Italian Memories
Mauro Bertoli
Independent (maurobertoli.com)
Despite Italy’s long-standing reputation as a country of vocal music, there is also a keyboard tradition going back as far as Frescobaldi – and what better way of sampling 300 years of Italian keyboard music than with this new recording titled Italian Memories with pianist Mauro Bertoli?
Born in Brescia, Italy, Bertoli has established an international reputation within a fairly short time, having appeared in recital and as a soloist with numerous chamber ensembles and orchestras throughout the world. A recipient of the prestigious Giuseppe Sinopoli award in 2006, Bertoli has been artist-in-residence at Carleton University in Ottawa since 2009. Italian Memories is his fourth recording, and one that clearly brings him back to his roots.

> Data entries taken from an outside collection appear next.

Lemma round_up_line v : 0 <= v -> v <= round_up v 64 < v + 64 /\ round_up v 64 mod 64 = 0.
Proof.
  intros. unfold round_up. pose proof (Z.mod_pos_bound (v + 64 - 1) 64).
  pose proof (Z_div_mod_eq_full (v + 64 - 1) 64). split; [lia|]. apply Z.mod_mul. lia.
Qed.

Lemma round_up_aligned v : v mod 64 = 0 -> round_up v 64 = v.
Proof.
  intros [q ->]%Z.mod_divide; [|lia]. unfold round_up.
  replace (q * 64 + 64 - 1) with (q * 64 + 63) by lia.
  now rewrite Z.div_add_l, Z.add_0_r by lia.
Qed.

(** ** The geometry of a region *)

Definition RegionSpec_wf (s : RegionSpec) : Prop :=
  u32 (rs_role s) /\ rs_role s <> 0 /\ u32 (rs_slot_count s) /\ u32 (rs_payload_bytes s) /\
  u32 (rs_acknowledgement_count s).

Definition region_stride (payload : Z) : Z := round_up (SLOT_HEADER_SIZE + payload) 64.
Definition region_slots_offset (cells : Z) : Z :=
  REGION_HEADER_SIZE + cells * ACKNOWLEDGEMENT_CELL_SIZE.
Definition region_total (cells slots payload : Z) : Z :=
  region_slots_offset cells + region_stride payload * slots.

Definition region_header (schema_id : bytes) (generation : Z) (s : RegionSpec) : RegionHeader := {|
  rh_total_size :=
    region_total (rs_acknowledgement_count s) (rs_slot_count s) (rs_payload_bytes s);
  rh_schema_id := schema_id;
  rh_generation := generation;
  rh_role := rs_role s;
  rh_writer := Endpoint_raw (rs_writer s);
  rh_acknowledgement_offset := REGION_HEADER_SIZE;
  rh_acknowledgement_count := rs_acknowledgement_count s;
  rh_acknowledgement_stride := ACKNOWLEDGEMENT_CELL_SIZE;
  rh_slots_offset := region_slots_offset (rs_acknowledgement_count s);
  rh_slot_count := rs_slot_count s;
  rh_slot_stride := region_stride (rs_payload_bytes s);
  rh_payload_capacity := rs_payload_bytes s |}.

(** What [RegionLayout::calculate] promises of a header and
    [ValidatedRegionLayout::validate] establishes of a received one. *)
Record geometry (h : RegionHeader) : Prop := {
  geo_schema : len (rh_schema_id h) = 32;
  geo_generation : u64 (rh_generation h);
  geo_role : u32 (rh_role h);
  geo_writer : exists e, Endpoint_from_raw (rh_writer h) = Some e;
  geo_ack_offset : rh_acknowledgement_offset h = REGION_HEADER_SIZE;
  geo_ack_count : u32 (rh_acknowledgement_count h);
  geo_ack_stride : rh_acknowledgement_stride h = ACKNOWLEDGEMENT_CELL_SIZE;
  geo_slots_offset : rh_slots_offset h = region_slots_offset (rh_acknowledgement_count h);
  geo_slot_count : u32 (rh_slot_count h) /\ rh_slot_count h <> 0;
  geo_payload : u32 (rh_payload_capacity h) /\ rh_payload_capacity h <> 0;
  geo_stride : rh_slot_stride h = region_stride (rh_payload_capacity h) /\ u32 (rh_slot_stride h);
  geo_total : rh_total_size h = rh_slots_offset h + rh_slot_stride h * rh_slot_count h /\
              u64 (rh_total_size h)
}.

Lemma Endpoint_from_raw_raw e : Endpoint_from_raw (Endpoint_raw e) = Some e.
Proof. now destruct e. Qed.

Lemma Endpoint_from_raw_Some w e : Endpoint_from_raw w = Some e <-> w = Endpoint_raw e.
Proof.
  unfold Endpoint_from_raw, Endpoint_raw.
  destruct (w =? 1) eqn:E1; [|destruct (w =? 2) eqn:E2]; bsplit; destruct e; naive_solver lia.
Qed.

(** A region fits the limits it is calculated under. *)
Definition region_fits (s : RegionSpec) (l : LayoutLimits) : Prop :=
  rs_slot_count s <> 0 /\ rs_payload_bytes s <> 0 /\
  rs_slot_count s <= ll_maximum_slot_count l /\
  rs_payload_bytes s <= ll_maximum_payload_bytes l /\
  rs_acknowledgement_count s <= ll_maximum_acknowledgement_count l /\
  region_stride (rs_payload_bytes s) <= U32_MAX /\
  region_total (rs_acknowledgement_count s) (rs_slot_count s) (rs_payload_bytes s)
    <= ll_maximum_mapping_size l.

Lemma region_total_u64 cells slots payload :
  u32 cells -> u32 slots -> u32 payload -> region_stride payload <= U32_MAX ->
  region_total cells slots payload <= U64_MAX.
Proof.
  intros Hc Hs Hp Hst. unfold region_total, region_slots_offset, REGION_HEADER_SIZE,
    ACKNOWLEDGEMENT_CELL_SIZE.
  destruct (round_up_line (SLOT_HEADER_SIZE + payload)) as [Hr Hm];
    [unfold SLOT_HEADER_SIZE; ulia|]. fold (region_stride payload) in *.
  apply Z.mod_divide in Hm as [q Hq]; [|lia]. rewrite Hq in *.
  unfold SLOT_HEADER_SIZE in *. unfold fits, U32_MAX, U64_MAX in *. nia.
Qed.

Lemma validate_counts_ok s l :
  rs_slot_count s <> 0 -> rs_payload_bytes s <> 0 ->
  rs_slot_count s <= ll_maximum_slot_count l ->
  rs_payload_bytes s <= ll_maximum_payload_bytes l ->
  rs_acknowledgement_count s <= ll_maximum_acknowledgement_count l ->
  validate_counts s l = Ok tt.
Proof.
  intros. unfold validate_counts. destruct (_ || _) eqn:E; [apply orb_prop in E; lia|].
  destruct (_ || _ || _) eqn:E'; [|done]. rewrite !orb_true_iff in E'. lia.
Qed.

Lemma validate_counts_Ok s l u :
  validate_counts s l = Ok u ->
  rs_slot_count s <> 0 /\ rs_payload_bytes s <> 0 /\
  rs_slot_count s <= ll_maximum_slot_count l /\
  rs_payload_bytes s <= ll_maximum_payload_bytes l /\
  rs_acknowledgement_count s <= ll_maximum_acknowledgement_count l.
Proof. unfold validate_counts. intros H. rinv H. bsplit. lia. Qed.

Section Calculate.
Context (schema_id : bytes) (generation : Z) (s : RegionSpec) (l : LayoutLimits).
Hypothesis Hs : RegionSpec_wf s.

Lemma calculate_sound r :
  RegionLayout_calculate schema_id generation s l = Ok r ->
  region_fits s l /\ rl_header r = region_header schema_id generation s.
Proof.
  destruct Hs as (Hr & Hr0 & Hsc & Hp & Ha). unfold RegionLayout_calculate. intros H.
  destruct (validate_counts s l) eqn:E; try discriminate. simpl in H.
  apply validate_counts_Ok in E as (?&?&?&?&?).
  unfold ACKNOWLEDGEMENT_CELL_SIZE, REGION_HEADER_SIZE, SLOT_HEADER_SIZE in H.
  rewrite checked_mul_ok in H by ulia. simpl in H.
  rewrite checked_add_ok in H by ulia. simpl in H.
  rewrite align_line_ok in H by ulia. simpl in H.
  rewrite round_up_aligned in H
    by (replace (128 + rs_acknowledgement_count s * 64)
          with ((2 + rs_acknowledgement_count s) * 64) by lia; apply Z.mod_mul; lia).
  rewrite checked_add_ok in H by ulia. simpl in H.
  rewrite align_line_ok in H by ulia. simpl in H.
  destruct (checked_mul _ _ _) eqn:E; simpl in H; [|discriminate].
  apply checked_mul_Some in E as [-> ?].
  destruct (checked_add _ _ _) eqn:E; simpl in H; [|discriminate].
  apply checked_add_Some in E as [-> ?]. rinv H. bsplit.
  split; [|done]. unfold region_fits, region_total, region_slots_offset, region_stride,
    REGION_HEADER_SIZE, ACKNOWLEDGEMENT_CELL_SIZE, SLOT_HEADER_SIZE. split_and!; ulia.
Qed.

Lemma calculate_complete :
  region_fits s l ->
  RegionLayout_calculate schema_id generation s l
  = Ok {| rl_header := region_header schema_id generation s |}.
Proof.
  destruct Hs as (Hr & Hr0 & Hsc & Hp & Ha). intros (?&?&?&?&?&Hst&Hm).
  pose proof (region_total_u64 _ _ _ Ha Hsc Hp Hst) as Ht.
  assert (Hso : 0 <= region_slots_offset (rs_acknowledgement_count s))
    by (unfold region_slots_offset, REGION_HEADER_SIZE, ACKNOWLEDGEMENT_CELL_SIZE; ulia).
  unfold RegionLayout_calculate. rewrite validate_counts_ok by done. cbn [rbind].
  unfold ACKNOWLEDGEMENT_CELL_SIZE, REGION_HEADER_SIZE, SLOT_HEADER_SIZE.
  rewrite checked_mul_ok by ulia. cbn [ok_or rbind].
  rewrite checked_add_ok by ulia. cbn [ok_or rbind].
  rewrite align_line_ok by ulia. cbn [rbind].
  rewrite round_up_aligned
    by (replace (128 + rs_acknowledgement_count s * 64)
          with ((2 + rs_acknowledgement_count s) * 64) by lia; apply Z.mod_mul; lia).
  rewrite checked_add_ok by ulia. cbn [ok_or rbind].
  rewrite align_line_ok by ulia. cbn [rbind].
  change (round_up (64 + rs_payload_bytes s) 64) with (region_stride (rs_payload_bytes s)).
  change (128 + rs_acknowledgement_count s * 64)
    with (region_slots_offset (rs_acknowledgement_count s)).
  unfold region_total in *. rewrite checked_mul_ok by lia. cbn [ok_or rbind].
  rewrite checked_add_ok by lia. cbn [ok_or rbind].
  replace (U32_MAX <? region_stride (rs_payload_bytes s)) with false by lia.
  replace (ll_maximum_mapping_size l <? _) with false by lia.
  replace (USIZE_MAX <? _) with false by (unfold USIZE_MAX; lia). done.
Qed.

Lemma region_header_geometry :
  len schema_id = 32 -> u64 generation -> region_fits s l ->
  geometry (region_header schema_id generation s).
Proof.
  destruct Hs as (Hr & Hr0 & Hsc & Hp & Ha). intros Hid Hg (?&?&?&?&?&Hst&Hm).
  pose proof (region_total_u64 _ _ _ Ha Hsc Hp Hst).
  destruct (round_up_line (SLOT_HEADER_SIZE + rs_payload_bytes s)) as [Hb _];
    [unfold SLOT_HEADER_SIZE; ulia|].
  fold (region_stride (rs_payload_bytes s)) in Hb. unfold SLOT_HEADER_SIZE in Hb.
  constructor; cbn [region_header rh_schema_id rh_generation rh_role rh_writer
    rh_acknowledgement_offset rh_acknowledgement_count rh_acknowledgement_stride rh_slots_offset
    rh_slot_count rh_payload_capacity rh_slot_stride rh_total_size]; try done.
  - eexists. apply Endpoint_from_raw_raw.
  - split; [done|ulia].
  - split; [done|]. split; [|done]. unfold region_total, region_slots_offset, REGION_HEADER_SIZE,
      ACKNOWLEDGEMENT_CELL_SIZE. unfold fits in *. nia.
Qed.

End Calculate.

(** [RegionLayout::calculate] is sound and complete: it accepts a spec
    exactly when its counts, its slot stride and its total size fit the limits,
    and then returns the one contiguous cache-line-aligned layout (header,
    cells, slots), which satisfies the geometry invariant; it never panics. *)
Theorem calculate_exact schema_id generation s l :
  RegionSpec_wf s -> len schema_id = 32 -> u64 generation ->
  (forall r, RegionLayout_calculate schema_id generation s l = Ok r <->
             region_fits s l /\ r = {| rl_header := region_header schema_id generation s |}) /\
  (region_fits s l -> geometry (region_header schema_id generation s)) /\
  RegionLayout_calculate schema_id generation s l <> Panic.
Proof.
  intros Hs Hid Hg. split_and!.
  - intros r. split.
    + intros [Hf Hh]%calculate_sound; [|done]. split; [done|]. destruct r. simpl in Hh. now subst.
    + intros [Hf ->]. now apply calculate_complete.
  - intros Hf. now apply region_header_geometry with l.
  - destruct Hs as (_&_&?&?&?).
    unfold RegionLayout_calculate, ACKNOWLEDGEMENT_CELL_SIZE, REGION_HEADER_SIZE, SLOT_HEADER_SIZE.
    destruct (validate_counts s l) as [u| |] eqn:E; cbn [rbind]; [|done|].
    + rewrite checked_mul_ok by ulia. cbn [ok_or rbind].
      rewrite checked_add_ok by ulia. cbn [ok_or rbind].
      rewrite align_line_ok by ulia. cbn [rbind].
      rewrite checked_add_ok by ulia. cbn [ok_or rbind].
      rewrite align_line_ok by ulia. cbn [rbind].
      destruct (checked_mul _ _ _); cbn [ok_or rbind]; [|done].
      destruct (checked_add _ _ _); cbn [ok_or rbind]; [|done]. now case_match.
    + exfalso. revert E. unfold validate_counts. now repeat case_match.
Qed.

Definition sample_spec : RegionSpec :=
  {| rs_role := 7; rs_writer := Initiator; rs_slot_count := 2; rs_payload_bytes := 100;
     rs_acknowledgement_count := 1 |}.
Definition sample_limits : LayoutLimits :=
  {| ll_maximum_mapping_size := 4096; ll_maximum_slot_count := 4;
     ll_maximum_acknowledgement_count := 4; ll_maximum_payload_bytes := 128 |}.

Lemma calculate_exact_witness :
  RegionLayout_calculate (zeros 32) 9 sample_spec sample_limits
  = Ok {| rl_header := region_header (zeros 32) 9 sample_spec |} /\
  rh_total_size (region_header (zeros 32) 9 sample_spec) = 576.
Proof.
  split; [|reflexivity].
  destruct (calculate_exact (zeros 32) 9 sample_spec sample_limits) as [H _].
  - unfold RegionSpec_wf; simpl; ulia.
  - reflexivity.
  - ulia.
  - apply H. split; [|reflexivity]. unfold region_fits; simpl. split_and!; try lia; discriminate.
Defined.

(** ** The wire format of the region header *)

Definition header_bytes (h : RegionHeader) : bytes :=
  REGION_MAGIC ++ le_bytes 2 VERSION_MAJOR ++ le_bytes 2 VERSION_MINOR ++
  le_bytes 4 REGION_HEADER_SIZE ++ le_bytes 8 (rh_total_size h) ++ rh_schema_id h ++
  le_bytes 8 (rh_generation h) ++ le_bytes 4 (rh_role h) ++ le_bytes 4 (rh_writer h) ++
  le_bytes 8 (rh_acknowledgement_offset h) ++ le_bytes 4 (rh_acknowledgement_count h) ++
  le_bytes 4 (rh_acknowledgement_stride h) ++ le_bytes 8 (rh_slots_offset h) ++
  le_bytes 4 (rh_slot_count h) ++ le_bytes 4 (rh_slot_stride h) ++
  le_bytes 4 (rh_payload_capacity h) ++ le_bytes 4 0 ++ zeros 16.

Definition header_cuts : list Z :=
  [8; 10; 12; 16; 24; 56; 64; 68; 72; 80; 84; 88; 96; 100; 104; 108; 112; 128].

Lemma magic_len : len REGION_MAGIC = 8. Proof. reflexivity. Qed.
Lemma zeros16_len : len (zeros 16) = 16. Proof. reflexivity. Qed.

(** The fields of a header fit the widths of the wire format. *)
Definition header_widths (h : RegionHeader) : Prop :=
  len (rh_schema_id h) = 32 /\ u64 (rh_total_size h) /\ u64 (rh_generation h) /\
  u32 (rh_role h) /\ u32 (rh_writer h) /\ u64 (rh_acknowledgement_offset h) /\
  u32 (rh_acknowledgement_count h) /\ u32 (rh_acknowledgement_stride h) /\
  u64 (rh_slots_offset h) /\ u32 (rh_slot_count h) /\ u32 (rh_slot_stride h) /\
  u32 (rh_payload_capacity h).

Lemma geometry_widths h : geometry h -> header_widths h.
Proof.
  intros []. destruct geo_writer0 as [e Hw%Endpoint_from_raw_Some].
  assert (u32 (rh_writer h)) by (rewrite Hw; destruct e; simpl; ulia).
  unfold header_widths. rewrite geo_ack_offset0, geo_ack_stride0, geo_slots_offset0.
  unfold region_slots_offset, REGION_HEADER_SIZE, ACKNOWLEDGEMENT_CELL_SIZE.
  split_and!; tauto || ulia.
Qed.

Lemma header_bytes_len h : len (rh_schema_id h) = 32 -> len (header_bytes h) = 128.
Proof. intros H. unfold header_bytes. rewrite !len_app, !len_le_bytes, H. reflexivity. Qed.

The CD opens with four miniatures by three composers, Benedetto Marcello, Mattia Vento and Domenico Paradisi. Bertoli’s playing is elegant and poised, easily demonstrating how well music originally intended for harpsichord can sound on a concert grand. The name Muzio Clementi is a more familiar one – is there a piano student who hasn’t played music by this Italian-born composer who spent most of his life in England and whose reputation rivalled that of Haydn? The two sonatas presented here are a delight, and Bertoli makes ease of the sometimes breakneck speed required of the performer. A complete change of pace comes with two brief and languorous pieces by Martucci and the Diario Indiano by Ferruccio Busoni, an homage to Native American culture. The latter is a true study in contrasts where Bertoli’s wonderful sense of tonal colour is juxtaposed with a formidable technique.
The final work is a true tour de force, music not by an Italian but by the 12- year- old Franz Liszt – the Impromptu Brilliant on Themes by Rossini and Spontini. Here, both Liszt and Bertoli pull out all the stops in this flamboyant piece, thus rounding out a splendid program of music that deserves greater exposure.